The next night, four hundred men were secretly assembled. They landed and marched to the Indian town, surrounded it and put it to the flames. The defenders fought with their usual resolution, and many of the Spaniards were killed by the poisonous arrows, but to no avail. The Indians were doomed, and the whole village perished then and there.

Nicuesa had landed some of his horses, and such was the terror inspired by those remarkable and unknown animals that several of the women who had escaped from the fire, when they caught sight of the frightful monsters, rushed back into the flames, preferring this horrible death rather than to meet the horses. The value of the plunder amounted to eighteen thousand dollars in modern money, the most of which Nicuesa took.

The two adventurers separated, Nicuesa bidding Ojeda farewell and striking boldly across the Caribbean for Veragua, which was the name Columbus had given to the Isthmian coast below Honduras; while Ojeda crept along the shore seeking a convenient spot to plant his colony. Finally he established himself at a place which he named San Sebastian. One of his ships was wrecked and many of his men were lost. Another was sent back to Santo Domingo with what little treasure they had gathered and with an appeal to Encisco to hurry up.

They made a rude fort on the shore, from which to prosecute their search for gold and slaves. The Indians, who also belonged to the poisoned-arrow fraternity, kept the fort in constant anxiety. Many were the conflicts between the Spaniards and the savages, and terrible were the losses inflicted by the invaders; but there seemed to be no limit to the number of Indians, while every Spaniard killed was a serious drain upon the little party. Man after man succumbed to the effects of the dreadful poison. Ojeda, who never spared himself in any way, never received a wound.

From their constant fighting, the savages got to recognize him as the leader and they used all their skill to compass destruction. Finally, they succeeded in decoying him into an ambush where four of their best men had been posted. Recklessly exposing themselves, the Indians at close range opened fire upon their prisoner with arrows. Three of the arrows he caught on his buckler, but the fourth pierced his thigh. It is surmised that Ojeda attended to the four Indians before taking cognizance of his wound. The arrow, of course, was poisoned, and unless something could be done, it meant death.

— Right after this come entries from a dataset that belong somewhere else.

(* ===== verification/Synthesis.v ===== *)
(** * Synthesis: the circuit end to end

    What the backend sees when it runs the circuit: [configure] on the
    empty constraint system, then [synthesize] on the layouter of that
    schema.  [synthesized] is that run, [circuit_table] the table it
    leaves, and [claimed_table] the table after a caller has, in addition,
    enabled the selectors of the categories it claims on row 0 (the
    circuit itself never enables one).  The theorems relate these tables
    to the contract of [HandCheck]: the code path produces the claim row
    whose cards are the values assigned and whose two counts are zero. *)

From Stdlib Require Import ZArith String.
From stdpp Require Import base decidable list vector gmap sets.
From S2P Require Import Prelude Field Plonk Layout Chip Circuit ChipSpec Semantics HandCheck Assigner.

Section synthesis.
Context {F : Type} `{FieldExt F}.
Implicit Types (c : VanillaHoldemCircuit F) (l : Layouter F)
  (inst : nat -> nat -> F).

(** The run of [synthesize] against the circuit's own schema. *)
Definition synthesized c : exec Error unit * Layouter F :=
  VanillaHoldemCircuit.synthesize c holdem_config (new_layouter holdem_cs).

(** The table the backend checks after that run. *)
Definition circuit_table c inst : Table F := table_of (synthesized c).2 inst.

(** A caller enabling selectors on a row, one [enable] each. *)
Definition enable_all (qs : list Selector) (row : nat)
    : prog (Layouter F) Error unit :=
  for_each qs (fun q => enable q row).

(** The table after the caller has also claimed [cats] on row 0. *)
Definition claimed_table (cats : list Category) c inst : Table F :=
  table_of
    (enable_all (cats ≫= category_selectors holdem_config) 0
       (synthesized c).2).2 inst.

(** The element committed for a circuit value. *)
Definition value_of (v : Value (Assigned F)) : F := cell_value (Some v).

(** The witness row the circuit's values stand for: the five cards,
    private first, and both counts zero, since nothing assigns them. *)
Definition circuit_witness c : Witness F :=
  mkWitness
    (vmap value_of
       (VanillaHoldemCircuit.cards c +++ VanillaHoldemCircuit.table_cards c))
    zero zero.

(** Every cell of [m] was in [m0] already or holds an unknown value. *)
Definition unknown_over (m0 m : cell_map F) : Prop :=
  forall k v, m !! k = Some v -> m0 !! k = Some v \/ v = unknown.

(** ** The run *)

Lemma synthesize_assign_card {L} `{!RegionLayouter F L} c config (l : L) :
  VanillaHoldemCircuit.synthesize c config l =
  VanillaHoldemChip.assign_card (VanillaHoldemChip.construct config)
    (VanillaHoldemCircuit.cards c) (VanillaHoldemCircuit.table_cards c) l.
Proof.
  unfold VanillaHoldemCircuit.synthesize, namespace, bind, ret.
  by destruct (VanillaHoldemChip.assign_card _ _ _ l) as [[[]|?|?] ?].
Qed.

Lemma holdem_cs_columns : num_advice_columns (holdem_cs (F:=F)) = 7.
Proof. unfold holdem_cs. by rewrite (proj1 (proj2 (register_gates_schema _ _))). Qed.

(** On the fresh layouter every write of the circuit goes through. *)
Lemma fresh_writable (cards : vec (Value (Assigned F)) 2)
    (table_cards : vec (Value (Assigned F)) 3) :
  writable (hand_writes holdem_config cards table_cards) 7 ∅.
Proof.
  split.
  - apply Forall_forall. intros [col v] Hin. split; [|apply lookup_empty].
    apply (list_elem_of_fmap_2 fst) in Hin.
    rewrite hand_writes_columns in Hin. simpl in Hin.
    repeat (apply elem_of_cons in Hin as [->|Hin]; [simpl; lia|]).
    by apply elem_of_nil in Hin.
  - rewrite hand_writes_columns. apply (bool_decide_unpack _). by vm_compute.
Qed.

(** The run succeeds and leaves the five cards on row 0 of columns 0 to
    4, every other cell free and no selector enabled. *)
Lemma synthesized_run c :
  exists m,
    synthesized c = (Ok tt, mkLayouter 7 m ∅ ["hand check"%string]) /\
    forall col row,
      m !! (col, row) =
      if decide (row = 0)
      then (vec_to_list (VanillaHoldemCircuit.cards c)
            ++ vec_to_list (VanillaHoldemCircuit.table_cards c)) !! col
      else None.
Proof.
  unfold synthesized. rewrite synthesize_assign_card, assign_card_run.
  unfold new_layouter. rewrite holdem_cs_columns. simpl columns. simpl cells.
  rewrite (write_all_writable _ _ _ (fresh_writable _ _)).
  eexists. split; [done|]. intros col row.
  destruct c as [cards table_cards]. simpl.
  inv_vec cards. intros v0 v1. inv_vec table_cards. intros v2 v3 v4.
  unfold hand_writes, card_cell. simpl. rewrite !lookup_insert, lookup_empty.
  repeat case_decide; simplify_eq/=; try done.
  do 5 (destruct col as [|col]; [done|]). done.
Qed.

(** ** The tables *)

Lemma enable_all_run (qs : list Selector) row l :
  exists en,
    enable_all qs row l = (Ok tt, mkLayouter (columns l) (cells l) en (regions l))
    /\ forall k, k ∈ en <->
         k ∈ enabled_at l \/ exists q, q ∈ qs /\ k = (selector_index q, row).
Proof.
  unfold enable_all, for_each. revert l.
  induction qs as [|q qs IH]; intros [cols m en rs]; simpl.
  - exists en. split; [done|]. set_solver.
  - destruct (IH (mkLayouter cols m ({[(selector_index q, row)]} ∪ en) rs))
      as (en' & Hrun & Hen'). exists en'. split.
    + by rewrite (bind_ok _ _ _ tt
        (mkLayouter cols m ({[(selector_index q, row)]} ∪ en) rs)).
    + intros k. rewrite Hen'. simpl. set_solver.
Qed.

Lemma selector_index_inj (q q' : Selector) :
  selector_index q = selector_index q' -> q = q'.
Proof. destruct q, q'. simpl. congruence. Qed.

(** The code path builds the claim table of the contract. *)
Lemma claimed_table_claim_table cats c inst :
  claimed_table cats c inst ≡ claim_table cats (circuit_witness c) inst.
Proof.
  unfold claimed_table. destruct (synthesized_run c) as (m & -> & Hm).
  cbn [snd].
  destruct (enable_all_run (cats ≫= category_selectors holdem_config) 0
              (mkLayouter 7 m ∅ ["hand check"%string])) as (en & -> & Hen).
  split_and!; simpl; [| |done].
  - intros s row. apply bool_decide_ext. rewrite Hen. split.
    + intros [?|(q & Hq & [= ->%selector_index_inj ->])]; [set_solver|done].
    + intros [-> Hs]. right. by exists s.
  - intros col r. rewrite Hm. case_decide; [|done].
    destruct c as [cards table_cards]. unfold witness_cells. simpl.
    inv_vec cards. intros v0 v1. inv_vec table_cards. intros v2 v3 v4.
    do 7 (destruct col as [|col]; [done|]). done.
Qed.

Lemma claimed_row_proves cats c inst :
  row_satisfied holdem_cs (claimed_table cats c inst) 0 =
  proves cats (circuit_witness c) inst.
Proof.
  unfold proves. rewrite circuit_configure_empty. cbn [snd].
  by rewrite claimed_table_claim_table.
Qed.

(** Off row 0 nothing is enabled, so every row there is accepted. *)
Lemma claimed_row_off cats c inst row :
  row <> 0 -> row_satisfied holdem_cs (claimed_table cats c inst) row = true.
Proof.
  intros Hrow. rewrite claimed_table_claim_table. unfold holdem_cs.
  apply registered_row_satisfied. split; [done|]. apply accepts_off.
  intros q. simpl. apply bool_decide_eq_false. naive_solver.
Qed.

(** ** The circuit against its contract *)

(** C5. The code path implements the contract: after [configure] and
    [synthesize], with the selectors of the claimed categories enabled on
    row 0, the backend accepts that row exactly when the values the
    circuit assigned, with both counts zero, meet every claimed
    category. *)
Theorem claimed_circuit_refines_contract cats c inst :
  row_satisfied (VanillaHoldemCircuit.configure empty_cs).2
    (claimed_table cats c inst) 0 = true
  <-> Forall (fun cat => category_holds cat (circuit_witness c)) cats.
Proof.
  rewrite circuit_configure_empty. cbn [snd].
  by rewrite claimed_row_proves, proves_iff.
Qed.

(** The circuit's own table satisfies every gate on every row. *)
Lemma circuit_table_satisfied c inst n :
  satisfied holdem_cs (circuit_table c inst) n.
Proof.
  intros row _. change (circuit_table c inst) with (claimed_table [] c inst).
  destruct (decide (row = 0)) as [->|Hrow]; [|by apply claimed_row_off].
  rewrite claimed_row_proves. apply proves_iff. constructor.
Qed.

(** C26. No count claim can pass on the circuit's own row: [synthesize]
    never assigns [num_of_pair] or [num_of_same_kind], the backend reads
    them as zero, and the one-pair, two-pair, three-of-a-kind,
    four-of-a-kind and full-house claims are rejected for every hand, in
    every field of characteristic above 4. *)
Theorem count_claims_unprovable (cat : Category) c inst :
  char_above (F:=F) 4 -> cat ∉ [Straight; Flush] ->
  row_satisfied (VanillaHoldemCircuit.configure empty_cs).2
    (claimed_table [cat] c inst) 0 = false.
Proof.
  intros Hchar Hcat. rewrite circuit_configure_empty. cbn [snd].
  rewrite claimed_row_proves. apply not_true_iff_false.
  rewrite proves_iff, Forall_singleton.
  assert (forall k : N, (0 < k <= 4)%N -> (zero : F) <> from_u128 k) as Hk.
  { intros k Hk Heq. rewrite <- from_u128_zero in Heq.
    apply Hchar in Heq; lia. }
  pose proof (Hk 1%N ltac:(lia)) as H1. rewrite from_u128_one in H1.
  destruct cat; simpl; try (by apply Hk; lia); try done; [set_solver..|].
  intros [? _]. by apply (Hk 3%N ltac:(lia)).
Qed.

(** C36. Key generation sees the layout of proving: [synthesize] on the
    circuit [without_witnesses] returns the same outcome as on the real
    circuit and fills the same cells, and every value it writes is
    unknown. *)
Theorem without_witnesses_same_layout c config l :
  let run := VanillaHoldemCircuit.synthesize c config l in
  let shape :=
    VanillaHoldemCircuit.synthesize
      (VanillaHoldemCircuit.without_witnesses c) config l in
  same_layout shape run /\ unknown_over (cells l) (cells shape.2).
Proof.
  simpl. rewrite !synthesize_assign_card. split;
    [apply assign_card_layout|].
  rewrite assign_card_run. intros k v.
  destruct (write_all _ _ _) as [e|m'] eqn:Hw; [by left|].
  intros [?|Hin]%(write_all_values _ _ _ _ _ _ Hw); [by left|right].
  unfold hand_writes in Hin. rewrite snd_zip in Hin; [set_solver|].
  by rewrite length_app, !length_vec_to_list.
Qed.

End synthesis.

(** ** The circuit on a concrete hand *)

(** The circuit of the hand 3, 4, 5, 6, 7. *)
Definition sample_circuit : VanillaHoldemCircuit F101 :=
  VanillaHoldemCircuit.mk sample_cards sample_table_cards.

Lemma count_claims_unprovable_witness :
  row_satisfied (VanillaHoldemCircuit.configure empty_cs).2
    (claimed_table [FullHouse] sample_circuit no_inst) 0 = false.
Proof.
  apply (count_claims_unprovable FullHouse sample_circuit no_inst).
  - exact F101_char_above.
  - apply (bool_decide_unpack _). by vm_compute.
Defined.

(** The circuit's table runs: the flush claim on the sample hand is
    rejected, and with no claim the row is accepted. *)
Example claimed_table_flush_sample :
  row_satisfied (VanillaHoldemCircuit.configure empty_cs).2
    (claimed_table [Flush] sample_circuit no_inst) 0 = false.
Proof. by vm_compute. Qed.

Example circuit_table_sample :
  row_satisfied (VanillaHoldemCircuit.configure empty_cs).2
    (circuit_table sample_circuit no_inst) 0 = true.
Proof. by vm_compute. Qed.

He resorted to a truly heroic expedient. He caused two iron plates to be heated white-hot and then directed the surgeon to apply the plates to the wound, one at the entrance and the other at the exit of the arrow. The surgeon, appalled by the idea of such torture, refused to do so, and it was not until Ojeda threatened to hang him with his own hands that he consented. Ojeda bore the frightful agony without a murmur or a quiver, such was his extraordinary endurance. It was the custom in that day to bind patients who were operated upon surgically, that their involuntary movements might not disconcert the doctors and cause them to wound where they hoped to cure. Ojeda refused even to be bound. The remedy was efficacious, although the heat of the iron, in the language of the ancient chronicler, so entered his system that they used a barrel of vinegar to cool him off.